Du côté plus négatif, les bourses mondiales, et en particulier américaines, restent chères selon la plupart des indicateurs, ce qui péjore nettement leur attrait relatif dans un contexte de rendements (réels) plus élevés. De fait, les multiples actuels des actions laissent peu de place à l’erreur, même si des poches de valeur intéressantes peuvent encore être trouvées dans certains titres de haute qualité en Europe, au Japon, dans le secteur financier, dans l’énergie, ainsi que dans le segment des petites et moyennes capitalisations. En outre, les indicateurs de sentiment sont récemment passés de baissiers à haussiers, et les dernières données en matière d’allocation d’actifs suggèrent que les investisseurs ont suivi le mouvement, à savoir qu’ils ont renforcé de manière significative leur exposition aux actions. L’argument selon lequel le positionnement faible en actions limitait le risque baissier ne tient donc plus.

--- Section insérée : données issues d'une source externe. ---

Definition mgr_setActiveByParent (t : ElementType) (parentId : string)
    (parentType : ElementType) (firstIsCurrent : bool) : M unit :=
  modify (λ s, withManager t
                 (setActiveByParent (manager parentType s) parentId
                    parentType firstIsCurrent (manager t s)) s).

(** Modelled from the spec: [rebuildAll] is missing from the sources; it
    recomputes derived per-item fields (visibility and the like) for
    local consistency.  None of the fields of [Item] is derived, so the
    store keeps its items and the call is recorded in the trace. *)
Definition mgr_rebuildAll (t : ElementType) : M unit :=
  record (Rebuilt t).

(** [calculateStates] reads the store and writes nothing. *)
Definition mgr_calculateStates (t : ElementType) : M Patch :=
  gets (λ s, CalculatedStates t (manager t s)).

(** [form.setStates]: one commit of the merged patches. *)
Definition setStates (allStates : list Patch) : M unit :=
  record (StatesSet allStates).

(** ** ButtonManager *)

(** [ButtonManager.getActive]: the buttons that are active and visible. *)
Definition button_getActive (buttons : list ButtonItem) : list ButtonItem :=
  List.filter (λ button, button_active button && button_visible button)
    buttons.

(** [ButtonManager.determineNextOrSubmit] on the button store. *)
Definition determineNextOrSubmit (buttons : list ButtonItem) : Direction :=
  let active := button_getActive buttons in
  match List.find (λ button, bool_decide (button_type button = next)) active
  with
  | Some _ => next
  | None =>
      match List.find (λ button, bool_decide (button_type button = submit))
              active with
      | Some _ => submit
      | None => next
      end
  end.

(** ** NavigationManager *)

Definition emitDenied (r : DeniedReason) : M unit :=
  record (Emitted (NavigationDenied r)).

(** [validateCurrent]: every active and included input is valid. *)
Definition validateCurrent : M bool :=
  gets (λ s,
    let inputsToValidate :=
      getByFilter (λ input, active input && isIncluded input)
        (inputManager s) in
    forallb isValid inputsToValidate).

(** [clearHierarchyData]: clears the given level and every level below
    it, fields always. *)
Definition clearHierarchyData (elementType : ElementType) : M unit :=
  (if bool_decide (elementType = ECard)
   then mgr_clearActiveAndCurrent ECard else mret tt) ;;
  (if bool_decide (elementType = ECard) || bool_decide (elementType = ESet)
   then mgr_clearActiveAndCurrent ESet else mret tt) ;;
  (if bool_decide (elementType = ECard) || bool_decide (elementType = ESet)
      || bool_decide (elementType = EGroup)
   then mgr_clearActiveAndCurrent EGroup else mret tt) ;;
  mgr_clearActiveAndCurrent EField.

(** [setChildrenActive]: activates the descendants of [element], the
    first child current, then clears the inputs and re-activates those of
    the active fields. *)
Definition setChildrenActive (element : Item) : M unit :=
  (if bool_decide (type element = ECard)
   then mgr_setActiveByParent ESet (itemId element) (type element) true
   else mret tt) ;;
  (if bool_decide (type element = ECard) || bool_decide (type element = ESet)
   then mgr_setActiveByParent EGroup (itemId element) (type element) true
   else mret tt) ;;
  (if bool_decide (type element = ECard) || bool_decide (type element = ESet)
      || bool_decide (type element = EGroup)
   then mgr_setActiveByParent EField (itemId element) (type element) true
   else mret tt) ;;
  mgr_clearActiveAndCurrent EInput ;;
  activeFields ← gets (λ s, getActive (fieldManager s));
  forEach activeFields (λ field index,
    mgr_setActiveByParent EInput (itemId field) EField
      (bool_decide (index = 0))).

(** The guarded block of [updateHierarchyData] for one ancestor level:
    nothing when the stored index is null or negative. *)
Definition syncAncestor (t : ElementType) (storedIndex : option Z) : M unit :=
  match storedIndex with
  | Some i =>
      if decide (0 ≤ i)%Z
      then mgr_clearActiveAndCurrent t ;;
           mgr_setActive t (ByIndex i) ;;
           mgr_setCurrent t (ByIndex i)
      else mret tt
  | None => mret tt
  end.

(** [updateHierarchyData]: group for a field, set for a field or a group,
    card always. *)
Definition updateHierarchyData (element : Item) : M unit :=
  (if bool_decide (type element = EField)
   then syncAncestor EGroup (groupIndex (parentHierarchy element))
   else mret tt) ;;
  (if bool_decide (type element = EField)
      || bool_decide (type element = EGroup)
   then syncAncestor ESet (setIndex (parentHierarchy element))
   else mret tt) ;;
  syncAncestor ECard (cardIndex (parentHierarchy element)).
Lemma div_rem_dominant_divisor_witness :
  exists q r,
    div (HugeInt_ll (-9000000000000000000)) (HugeInt_ll 4611686018427387909) = Done q /\
    rem (HugeInt_ll (-9000000000000000000)) (HugeInt_ll 4611686018427387909) = Done r /\
    wf q /\ wf r /\
    value q = Z.quot (value (HugeInt_ll (-9000000000000000000)))
                     (value (HugeInt_ll 4611686018427387909)) /\
    value r = Z.rem (value (HugeInt_ll (-9000000000000000000)))
                    (value (HugeInt_ll 4611686018427387909)) /\
    value (HugeInt_ll (-9000000000000000000))
    = value q * value (HugeInt_ll 4611686018427387909) + value r /\
    eq_op (add (mul q (HugeInt_ll 4611686018427387909)) r)
          (HugeInt_ll (-9000000000000000000)) = true.
Proof.
  apply (div_rem_dominant_divisor
           (HugeInt_ll (-9000000000000000000)) (HugeInt_ll 4611686018427387909) 1 1);
    [vm_compute; reflexivity|vm_compute; reflexivity|lia|lia
    |vm_compute; reflexivity
    |vm_compute; (split; [discriminate|reflexivity])
    |vm_compute; reflexivity].
Defined.

(** ** The long division returns *)

Lemma u32_idem z : u32 (u32 z) = u32 z.
Proof. unfold u32. apply Z.mod_mod. lia. Qed.

Lemma u64_nonneg z : 0 <= u64 z.
Proof. unfold u64. apply Z.mod_pos_bound. lia. Qed.

(** The second-order test ends after two corrections at most, whatever
    the estimate. *)
Lemma refine_qhat_returns dividend divisor (k n : Z) v1 v2 u2 :
  get divisor (n - 2) = Done v2 ->
  get dividend (k + n - 2) = Done u2 ->
  get divisor (n - 1) = Done v1 ->
  base_ <= 2 * v1 -> v1 < base_ ->
  forall fuel qhat rhat,
    0 <= rhat -> 2 * base_ <= 2 * rhat + Z.of_nat fuel * base_ ->
    exists qhat' rhat',
      refine_qhat (S fuel) dividend divisor k n qhat rhat = Done (qhat', rhat').
Proof.
  intros Gv2 Gu2 Gv1 Hv1 Hv1'.
  induction fuel as [|fuel IH]; intros qhat rhat Hr Hm; rewrite refine_qhat_S.
  - destruct (Z.ltb_spec rhat base_) as [Hlt|_]; [exfalso; lia|].
    eexists _, _. reflexivity.
  - destruct (Z.ltb_spec rhat base_) as [Hlt|_]; [|eexists _, _; reflexivity].
    rewrite Gv2, Gu2. cbn [mbind outcome_bind].
    destruct (u64 (u64 (base_ * rhat) + u2) <? u64 (qhat * v2));
      [|eexists _, _; reflexivity].
    rewrite Gv1. cbn [mbind outcome_bind].
    assert (E : u64 (rhat + v1) = rhat + v1)
      by (apply u64_small; rewrite base_eq in *; lia).
    apply IH; rewrite E; lia.
Qed.

(** One round of the long division returns and keeps the arrays well
    formed, whatever the estimate. *)
Lemma divide_step_returns divisor (n k : nat) dividend quotient :
  (2 <= n)%nat -> (n <= length divisor)%nat ->
  (k + n < length dividend)%nat -> (k < length quotient)%nat ->
  digits_ok divisor -> digits_ok dividend -> digits_ok quotient ->
  base_ <= 2 * digit divisor (n - 1) ->
  exists dividend' quotient',
    divide_step divisor (Z.of_nat n) (Z.of_nat k) (dividend, quotient)
    = Done (dividend', quotient') /\
    length dividend' = length dividend /\ digits_ok dividend' /\
    length quotient' = length quotient /\ digits_ok quotient'.
Proof.
  intros Hn Hlv Hkn Hkq Hokv Hoku Hokq Hnorm.
  set (v1 := digit divisor (n - 1)) in *.
  set (ukn := digit dividend (k + n)).
  set (ukn1 := digit dividend (k + n - 1)).
  pose proof (digit_range divisor (n - 1) Hokv) as Rv1. fold v1 in Rv1.
  pose proof (digit_range dividend (k + n) Hoku) as Rukn. fold ukn in Rukn.
  pose proof (digit_range dividend (k + n - 1) Hoku) as Rukn1. fold ukn1 in Rukn1.
  unfold divide_step.
  rewrite (get_in_range dividend (Z.of_nat k + Z.of_nat n)) by lia.
  cbn [mbind outcome_bind].
  rewrite (get_in_range dividend (Z.of_nat k + Z.of_nat n - 1)) by lia.
  cbn [mbind outcome_bind].
  rewrite (get_in_range divisor (Z.of_nat n - 1)) by lia.
  cbn [mbind outcome_bind].
  replace (Z.to_nat (Z.of_nat k + Z.of_nat n)) with (k + n)%nat by lia.
  replace (Z.to_nat (Z.of_nat k + Z.of_nat n - 1)) with (k + n - 1)%nat by lia.
  replace (Z.to_nat (Z.of_nat n - 1)) with (n - 1)%nat by lia.
  fold ukn ukn1 v1.
  set (t2 := u64 (u64 (ukn * base_) + ukn1)).
  unfold divide, modulo.
  destruct (Z.eqb_spec v1 0) as [|_]; [rewrite base_eq in *; lia|].
  cbn [mbind outcome_bind].
  pose proof (Z.mod_pos_bound t2 v1 ltac:(rewrite base_eq in *; lia)) as Hmb.
  assert (Hclamp : exists qh1 rh1,
    (if t2 / v1 =? base_
     then Done (u64 (t2 / v1 - 1), u64 (t2 mod v1 + v1))
     else Done (t2 / v1, t2 mod v1)) = Done (qh1, rh1) /\ 0 <= rh1).
  { destruct (t2 / v1 =? base_).
    - eexists _, _. split; [reflexivity|apply u64_nonneg].
    - eexists _, _. split; [reflexivity|lia]. }
  destruct Hclamp as (qh1 & rh1 & -> & Rrh1). cbn [mbind outcome_bind].
  destruct (refine_qhat_returns dividend divisor (Z.of_nat k) (Z.of_nat n)
              v1 (digit divisor (n - 2)) (digit dividend (k + n - 2)))
    with (fuel := 3%nat) (qhat := qh1) (rhat := rh1) as (qh & rh & ->).
  { rewrite get_in_range by lia.
    replace (Z.to_nat (Z.of_nat n - 2)) with (n - 2)%nat by lia. reflexivity. }
  { rewrite get_in_range by lia.
    replace (Z.to_nat (Z.of_nat k + Z.of_nat n - 2)) with (k + n - 2)%nat by lia.
    reflexivity. }
  { rewrite get_in_range by lia.
    replace (Z.to_nat (Z.of_nat n - 1)) with (n - 1)%nat by lia. reflexivity. }
  { exact Hnorm. } { lia. } { exact Rrh1. }
  { change (Z.of_nat 3) with 3. rewrite base_eq in *. lia. }
  cbn [mbind outcome_bind].
  unfold for_upto. rewrite Z.sub_0_r, Nat2Z.id.
  match goal with
  | |- context [upto_ n 0 ?body (dividend, 0)] =>
      destruct (multiply_subtract_loop dividend divisor k n (u32 qh) body)
        as (dv1 & carry & -> & Hl1 & Hok1 & _)
  end.
  { intros i d cy. rewrite u32_idem. reflexivity. } { lia. } { lia. }
  { exact Hoku. } { exact Hokv. } { apply u32_range. }
  cbn [mbind outcome_bind].
  rewrite (get_in_range dv1 (Z.of_nat k + Z.of_nat n)) by lia.
  cbn [mbind outcome_bind].
  rewrite set_in_range by lia. cbn [mbind outcome_bind].
  rewrite set_in_range by lia. cbn [mbind outcome_bind].
  replace (Z.to_nat (Z.of_nat k + Z.of_nat n)) with (k + n)%nat by lia.
  rewrite Nat2Z.id.
  set (w := i64 (digit dv1 (k + n) + carry)).
  set (dv2 := <[(k + n)%nat := u32 w]> dv1).
  assert (Hl2 : length dv2 = length dividend)
    by (subst dv2; rewrite length_insert; exact Hl1).
  assert (Hok2 : digits_ok dv2)
    by (subst dv2; apply digits_ok_insert; [exact Hok1|apply u32_range]).
  assert (Hokq1 : digits_ok (<[k := u32 qh]> quotient))
    by (apply digits_ok_insert; [exact Hokq|apply u32_range]).
  destruct (w <? 0).
  - rewrite (get_in_range (<[k := u32 qh]> quotient)) by (rewrite length_insert; lia).
    cbn [mbind outcome_bind].
    rewrite set_in_range by (rewrite length_insert; lia).
    cbn [mbind outcome_bind]. rewrite Nat2Z.id.
    match goal with
    | |- context [upto_ n 0 ?body (dv2, 0)] =>
        destruct (add_back_loop dv2 divisor k n body)
          as (dv3 & acc & -> & Hl3 & Hok3 & _)
    end.
    { intros i d w'. reflexivity. } { lia. } { lia. } { exact Hok2. } { exact Hokv. }
    cbn [mbind outcome_bind].
    rewrite (get_in_range dv3) by lia. cbn [mbind outcome_bind].
    rewrite set_in_range by lia.
    eexists _, _. split; [reflexivity|].
    rewrite !length_insert.
    split; [lia|]. split; [apply digits_ok_insert; [exact Hok3|apply u32_range]|].
    split; [reflexivity|]. apply digits_ok_insert; [exact Hokq1|apply u32_range].
  - eexists _, _. split; [reflexivity|].
    rewrite length_insert.
    split; [exact Hl2|]. split; [exact Hok2|]. split; [reflexivity|exact Hokq1].
Qed.

(** The main loop returns. *)
Lemma long_division_returns divisor (n m : nat) dividend quotient :
  (2 <= n <= m)%nat -> (n <= length divisor)%nat ->
  (m < length dividend)%nat -> (m - n < length quotient)%nat ->
  digits_ok divisor -> digits_ok dividend -> digits_ok quotient ->
  base_ <= 2 * digit divisor (n - 1) ->
  exists dividend' quotient',
    downto_ (m - n + 1) (Z.of_nat (m - n))
      (divide_step divisor (Z.of_nat n)) (dividend, quotient)
    = Done (dividend', quotient') /\
    length dividend' = length dividend /\ digits_ok dividend' /\
    length quotient' = length quotient /\ digits_ok quotient'.
Proof.
  intros Hnm Hlv Hlu Hlq Hokv Hoku Hokq Hnorm.
  pose (P := fun (c : nat) (st : list Z * list Z) =>
    length (fst st) = length dividend /\ digits_ok (fst st) /\
    length (snd st) = length quotient /\ digits_ok (snd st)).
  replace (Z.of_nat (m - n)) with (0 + Z.of_nat (m - n + 1) - 1) by lia.
  destruct (downto_ind P (divide_step divisor (Z.of_nat n)) (m - n + 1) 0
              (dividend, quotient)) as ([dv qv] & E & HP).
  { unfold P. cbn [fst snd]. split; [reflexivity|]. split; [exact Hoku|].
    split; [reflexivity|exact Hokq]. }
  { intros c [dv qv] Hc (Hl & Hdv & Hlq' & Hqv).
    cbn [fst snd] in *. rewrite Z.add_0_l.
    destruct (divide_step_returns divisor n c dv qv)
      as (dv' & qv' & E & Hl' & Hok' & Hlq'' & Hokq'); try assumption; try lia.
    exists (dv', qv'). split; [exact E|].
    unfold P. cbn [fst snd].
    split; [lia|]. split; [exact Hok'|]. split; [lia|exact Hokq']. }
  exists dv, qv. split; [exact E|]. exact HP.
Qed.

Le rallye de 2023 commençant à montrer des signes d’épuisement, à des niveaux qui intègrent déjà un scénario économique proche de « boucles d’or », nous voyons peu de droit à l’erreur et guère de nouveaux catalyseurs possibles à court terme, ce qui nous incite à abaisser notre exposition aux actions, de neutre à légèrement sous-pondérée.

Il est vrai que nombre des obstacles boursiers ont été levés au cours des derniers mois. Mais le sentiment optimiste et un positionnement moins favorable s’ajoutant à des multiples de valorisation déjà peu attrayants et aux inquiétudes ravivées concernant les effets contagieux de la Chine, nous estimons les marchés désormais mûrs pour une pause. En particulier, il nous faudrait toujours une meilleure visibilité en matière de croissance et d’inflation avant d’entériner les perspectives prometteuses des bénéfices de l’an prochain.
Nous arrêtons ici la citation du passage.